Playing with React Native

I’ve been playing around with React Native, an offshoot of Facebook’s React JS framework for native iOS development. It’s nice. React has its own HTML-like syntax for defining UI view hierarchies, and if you change your application state it takes care of redrawing the UI to reflect the change. And because the whole view hierarchy and the state it’s presenting are managed by the React framework, these changes happen extremely fast.

I’ve had limited patience for keeping up with the fast-moving world of JavaScript frameworks. It seems like there’s a new one every week, and they all require knowledge of fifty other things from the ragged, confusing modern JavaScript ecosystem. React, though, seems worth paying attention to. Facebook and Instagram develop and maintain it, and use it heavily internally. React’s tooling and documentation are very, very good; if you run into something confusing, there’s a decent chance Facebook has had an actual technical writer write something that explains the concept. React and React Native may not cover every single need you might have, but the things it does it does very well.

I’m still not sure if it’s worth using React Native, or any abstraction layer, rather than Apple’s own tools and APIs.

React is fantastic for creating complex view hierarchies, and if you’re more used to working with online data via Ajax than Apple classes like NSURLRequest, then voila—you can just use Ajax.

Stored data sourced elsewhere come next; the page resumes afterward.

(** What [Pop] has taken when its callback halts. *)
Definition popped_from (h0 h : heap) (a : pop_state) : Prop :=
  po_ok a = true /\ exists n nd q, h0 !! n = Some nd /\ sent (pn_q nd) (po_wr a) q /\ kept (<[n := set_q q nd]> h0) h.

Lemma popCallback_keeps mfs throttle h0 n op h a h' a' (halt : bool) :
  popCallback mfs throttle n op h a = Some (h', a', halt) -> kept h0 h /\ po_ok a = false ->
  if halt then popped_from h0 h' a' else kept h0 h' /\ po_ok a' = false.
Proof.
  intros E [Hk Ha]. unfold popCallback in E. step_in E. step_in E. destruct x0 as [[fl q] [wr ok]]. step_in E.
  pose proof (queue_consume_taken _ _ _ _ _ _ _ _ H0) as Hq. apply bind_Some in H1 as (nd & Hnd & [= <-]).
  assert (x = nd) as -> by congruence. destruct (kept_node _ _ _ _ Hk Hnd) as (nd0 & Hnd0 & Ec).
  assert (pn_q nd0 = pn_q nd /\ core (set_q q nd0) = core (set_q q nd)) as [Eq0 Ec'].
  { split; [by injection Ec|]. unfold core in *. cbn. congruence. }
  assert (kept (<[n := set_q q nd0]> h0) (<[n := set_q q nd]> h)) as Hk'.
  { intros p. destruct (decide (p = n)) as [->|Hne]; [rewrite !lookup_insert_eq; cbn; by rewrite Ec'|].
    rewrite !lookup_insert_ne by done. apply Hk. }
  destruct ok; simpl in E.
  - step_in E. injection E as <- <- <-. apply addBytes_kept in H1. split; [done|]. exists n, nd0, q.
    split; [done|]. split; [by rewrite Eq0|]. by apply (pkept_trans _ _ _ Hk').
  - injection E as <- <- <-. split; [|done]. subst q. apply (pkept_trans _ _ _ Hk). intros p.
    destruct (decide (p = n)) as [->|Hne]; [by rewrite lookup_insert_eq, Hnd|by rewrite lookup_insert_ne].
Qed.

On the other hand, React prefers its own web-like abstractions for doing flexible UI layout to Apple concepts like Auto Layout or size classes. There are ways of bridging Objective-C (but not Swift) code to React’s JavaScript, but for the most part React is its own, JavaScripty world. Oddly enough, though React groks (something very much like) flexbox for creating flexible layout, it doesn’t have anything like media queries built in for responsive design. You can add conditionals to swap different view components in on larger or smaller screens, but those have to be based on pixel breakpoints—something Apple, for one, would rather you didn’t use in native apps.